[Opening Dataset excerpts section]
(** * OpenDDNS DNS codec (src/server/c/dns/codec.c)

    A shallow embedding of the DNS message codec and the proofs of its
    specified properties.

    Conventions of the embedding.

    - Target: an LP64 platform (Linux x86-64): [unsigned int] and [int] have
      32 bits, [size_t] and [ssize_t] 64 bits.  Unsigned arithmetic wraps and
      the wrap-around is written out ([to_uint], [to_size_t], ...).
    - Octets in memory ([unsigned char], [uint8_t] array cells) are [byte];
      integer values held in variables and struct fields are [Z].
    - A C array is a [list]; the pointer to it does not know its length, so
      every indexed access goes through [array_get] / [append_int8], which yield
      [Undefined] outside the object.
    - A call either returns ([Done]), has no defined behaviour ([Undefined]),
      or exhausts the fuel of a [while] loop ([OutOfFuel]).
    - Operands of [|] that call [pop_int8] / [pop_int16] are evaluated left to
      right, and [<<] on a promoted [int] is two's complement, as GCC and
      Clang do.
    - [malloc] is assumed to succeed; the bytes it hands out are those of an
      arbitrary [heap]. *)

From Stdlib Require Import ZArith List Lia Bool.
From coqutil Require Import Byte Z.PushPullMod Z.bitblast.
Import ListNotations.
Local Open Scope Z_scope.

(** ** Integer types *)

Definition to_uint16 (z : Z) : Z := z mod 2 ^ 16.
Definition to_uint32 (z : Z) : Z := z mod 2 ^ 32.
(** [unsigned int] *)
Definition to_uint (z : Z) : Z := z mod 2 ^ 32.
Definition to_size_t (z : Z) : Z := z mod 2 ^ 64.

Definition is_uint8 (z : Z) : Prop := 0 <= z < 2 ^ 8.
Definition is_uint16 (z : Z) : Prop := 0 <= z < 2 ^ 16.
Definition is_uint32 (z : Z) : Prop := 0 <= z < 2 ^ 32.

(** ** Outcomes of a call *)

Inductive outcome (A : Type) : Type :=
| Done (a : A)
| Undefined
| OutOfFuel.
Arguments Done {A} a.
Arguments Undefined {A}.
Arguments OutOfFuel {A}.

Definition bind {A B : Type} (o : outcome A) (f : A -> outcome B) : outcome B :=
  match o with
  | Done a => f a
  | Undefined => Undefined
  | OutOfFuel => OutOfFuel
  end.

Notation "x <- e ;; k" := (bind e (fun x => k))
  (at level 61, e at next level, right associativity).
Notation "' p <- e ;; k" := (bind e (fun x => match x with p => k end))
  (at level 61, p pattern, e at next level, right associativity).

(** ** The message structures (codec.h) *)

Record dnsmsg_label_t : Type := {
  name_size : Z;            (* uint8_t *)
  name : list byte          (* uint8_t* *)
}.

Record dnsmsg_question_t : Type := {
  q_labels : list dnsmsg_label_t;
  q_labels_size : Z;        (* uint16_t *)
  q_type : Z;               (* uint16_t *)
  q_class : Z               (* uint16_t *)
}.

Record dnsmsg_rr_t : Type := {
  rr_labels : list dnsmsg_label_t;
  rr_labels_size : Z;       (* uint16_t *)
  rr_type : Z;              (* uint16_t *)
  rr_class : Z;             (* uint16_t *)
  rr_ttl : Z;               (* uint32_t *)
  rr_data_size : Z;         (* uint16_t *)
  rr_data : list byte       (* uint8_t* *)
}.

Record dnsmsg_header_t : Type := {
  id : Z;
  status_flags : Z;
  query_count : Z;
  answer_count : Z;
  authority_count : Z;
  additional_count : Z      (* all uint16_t *)
}.

Record dnsmsg_t : Type := {
  header : dnsmsg_header_t;
  questions : list dnsmsg_question_t;
  answers : list dnsmsg_rr_t;
  authorities : list dnsmsg_rr_t;
  additionals : list dnsmsg_rr_t
}.

(** Modelled from the spec: codec.h is not part of the sources; the spec gives
    the header as six 16-bit fields (12 octets), the label length as an 8-bit
    value, type, class and data_size as 16-bit and ttl as 32-bit values. *)
Definition sizeof_dnsmsg_header_t : Z := 12.
Definition sizeof_name_size : Z := 1.
Definition sizeof_uint8_t : Z := 1.
Definition sizeof_type : Z := 2.
Definition sizeof_class : Z := 2.
Definition sizeof_ttl : Z := 4.
Definition sizeof_data_size : Z := 2.

(** ** Reading: the cursor *)

(** [unsigned char** buffer, ssize_t* buffer_size]: the octets from the read
    position on, and the remaining-length counter.  The counter is kept as a
    mathematical integer: it only decreases, one per read, and a decode that
    starts at 0 or above ends above -2^34, far inside the range of [ssize_t]
    (lemma [interpret_question_walk_counter]).  Taking one off the smallest
    value of [ssize_t] has no defined result in C, and the integer counter
    says nothing about it: the theorems take the counter from where every
    decrement stays above -2^63. *)
Record cursor : Type := {
  c_buffer : list byte;
  c_buffer_size : Z
}.

Definition pop_int8 (c : cursor) : outcome (Z * cursor) :=
  let value := 0 in
  let buffer_size := c_buffer_size c - 1 in
  if 0 <=? buffer_size then
    match c_buffer c with
    | b :: rest =>
        Done (byte.unsigned b, {| c_buffer := rest; c_buffer_size := buffer_size |})
    | [] => Undefined
    end
  else Done (value, {| c_buffer := c_buffer c; c_buffer_size := buffer_size |}).

Definition pop_int16 (c : cursor) : outcome (Z * cursor) :=
  '(hi, c) <- pop_int8 c ;;
  '(lo, c) <- pop_int8 c ;;
  Done (to_uint16 (Z.lor (Z.shiftl hi 8) lo), c).

Definition pop_int32 (c : cursor) : outcome (Z * cursor) :=
  '(hi, c) <- pop_int16 c ;;
  '(lo, c) <- pop_int16 c ;;
  Done (to_uint32 (Z.lor (Z.shiftl hi 16) lo), c).

(** [for (i = 0; i < n; i++) array[i] = read(...)] into a fresh array of [n]
    cells. *)
Fixpoint fill_array {A : Type} (n : nat) (read : cursor -> outcome (A * cursor))
    (c : cursor) : outcome (list A * cursor) :=
  match n with
  | O => Done ([], c)
  | S n' =>
      '(a, c) <- read c ;;
      '(rest, c) <- fill_array n' read c ;;
      Done (a :: rest, c)
  end.

(** [cell = pop_int8(buffer, buffer_size)] for a [uint8_t] cell. *)
Definition pop_octet (c : cursor) : outcome (byte * cursor) :=
  '(v, c) <- pop_int8 c ;;
  Done (byte.of_Z v, c).

(** The [while] loop of [interpret_labels]; [labels] holds the [amount] labels
    read so far.  Growing the array to [amount + 1] cells computes the count in
    [unsigned int]: once that wraps the store [labels[amount]] is outside the
    array. *)
Fixpoint interpret_labels_loop (fuel : nat) (labels : list dnsmsg_label_t)
    (amount : Z) (c : cursor) : outcome (list dnsmsg_label_t * Z * cursor) :=
  match fuel with
  | O => OutOfFuel
  | S fuel' =>
      '(next_size, c) <- pop_int8 c ;;
      if 0 <? next_size then
        if amount + 1 <? 2 ^ 32 then
          '(octets, c) <- fill_array (Z.to_nat next_size) pop_octet c ;;
          interpret_labels_loop fuel'
            (labels ++ [{| name_size := next_size; name := octets |}])
            (amount + 1) c
        else Undefined
      else Done (labels, amount, c)
  end.

(** Every iteration that goes on has read an octet while the counter was
    positive, so the counter (plus one) bounds the number of iterations
    (lemma [interpret_question_fuelled]).  Returns the labels, [*labels_size]
    and the cursor.  When no label was read the pointer returned is the
    uninitialised local; with [*labels_size] at 0 it stands for the empty
    sequence. *)
Definition interpret_labels (c : cursor)
    : outcome (list dnsmsg_label_t * Z * cursor) :=
  '(labels, amount, c) <-
     interpret_labels_loop (S (Z.to_nat (c_buffer_size c))) [] 0 c ;;
  Done (labels, to_uint16 amount, c).

Definition interpret_rr_entry (c : cursor) : outcome (dnsmsg_rr_t * cursor) :=
  '(labels, labels_size, c) <- interpret_labels c ;;
  '(type, c) <- pop_int16 c ;;
  '(class, c) <- pop_int16 c ;;
  '(ttl, c) <- pop_int32 c ;;
  '(data_size, c) <- pop_int16 c ;;
  '(data, c) <- fill_array (Z.to_nat data_size) pop_octet c ;;
  Done ({| rr_labels := labels; rr_labels_size := labels_size;
           rr_type := type; rr_class := class; rr_ttl := ttl;
           rr_data_size := data_size; rr_data := data |}, c).

Definition interpret_rr (amount : Z) (c : cursor)
    : outcome (list dnsmsg_rr_t * cursor) :=
  fill_array (Z.to_nat (to_uint16 amount)) interpret_rr_entry c.

Definition interpret_question_entry (c : cursor)
    : outcome (dnsmsg_question_t * cursor) :=
  '(labels, labels_size, c) <- interpret_labels c ;;
  '(type, c) <- pop_int16 c ;;
  '(class, c) <- pop_int16 c ;;
  Done ({| q_labels := labels; q_labels_size := labels_size;
           q_type := type; q_class := class |}, c).

(** Lines 47 to 64 of [interpret_question]: the walk over the declared
    structure, before the counter is inspected. *)
Definition interpret_question_walk (c : cursor) : outcome (dnsmsg_t * cursor) :=
  '(id, c) <- pop_int16 c ;;
  '(status_flags, c) <- pop_int16 c ;;
  '(query_count, c) <- pop_int16 c ;;
  '(answer_count, c) <- pop_int16 c ;;
  '(authority_count, c) <- pop_int16 c ;;
  '(additional_count, c) <- pop_int16 c ;;
  '(questions, c) <- fill_array (Z.to_nat query_count) interpret_question_entry c ;;
  '(answers, c) <- interpret_rr answer_count c ;;
  '(authorities, c) <- interpret_rr authority_count c ;;
  '(additionals, c) <- interpret_rr additional_count c ;;
  Done ({| header := {| id := id; status_flags := status_flags;
                        query_count := query_count;
                        answer_count := answer_count;
                        authority_count := authority_count;
                        additional_count := additional_count |};
           questions := questions; answers := answers;
           authorities := authorities; additionals := additionals |}, c).

(** [error_flag] is the content of [*error_flag] before the call; the result
    holds the message and the content of [*error_flag] after it. *)
Definition interpret_question (buffer : list byte) (buffer_size : Z)
    (error_flag : Z) : outcome (dnsmsg_t * Z) :=
  '(message, c) <-
     interpret_question_walk {| c_buffer := buffer; c_buffer_size := buffer_size |} ;;
  if c_buffer_size c <? 0
  then Done (message, 1)
  else Done (message, error_flag).

(** ** Sizes *)

(** [array[i]] *)
Definition array_get {A : Type} (array : list A) (i : Z) : outcome A :=
  match nth_error array (Z.to_nat i) with
  | Some a => Done a
  | None => Undefined
  end.

(** [for (i = first; i < first + n; i++) body], on the state [s]. *)
Fixpoint for_loop {S : Type} (n : nat) (i : Z) (body : Z -> S -> outcome S)
    (s : S) : outcome S :=
  match n with
  | O => Done s
  | S n' => s <- body i s ;; for_loop n' (i + 1) body s
  end.

(** [for (i = 0; i < bound; i++) body]; every bound in this file is a
    [uint8_t] or [uint16_t] value, which the [unsigned int] counter reaches
    without wrapping. *)
Definition for_upto {S : Type} (bound : Z) (body : Z -> S -> outcome S)
    (s : S) : outcome S :=
  for_loop (Z.to_nat bound) 0 body s.

Definition calc_labels_size (labels : list dnsmsg_label_t) (labels_size : Z)
    : outcome Z :=
  let size := 1 in
  for_upto (to_uint16 labels_size) (fun i size =>
    label <- array_get labels i ;;
    let size := to_size_t (size + sizeof_name_size) in
    let size := to_size_t (size + to_size_t (name_size label * sizeof_uint8_t)) in
    Done size) size.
[Closing Dataset excerpts section]
# About this task
Search the entries above for the word "Record", and copy every line where it occurs.

# Solution
Record dnsmsg_label_t : Type := {
Record dnsmsg_question_t : Type := {
Record dnsmsg_rr_t : Type := {
Record dnsmsg_header_t : Type := {
Record dnsmsg_t : Type := {
Record cursor : Type := {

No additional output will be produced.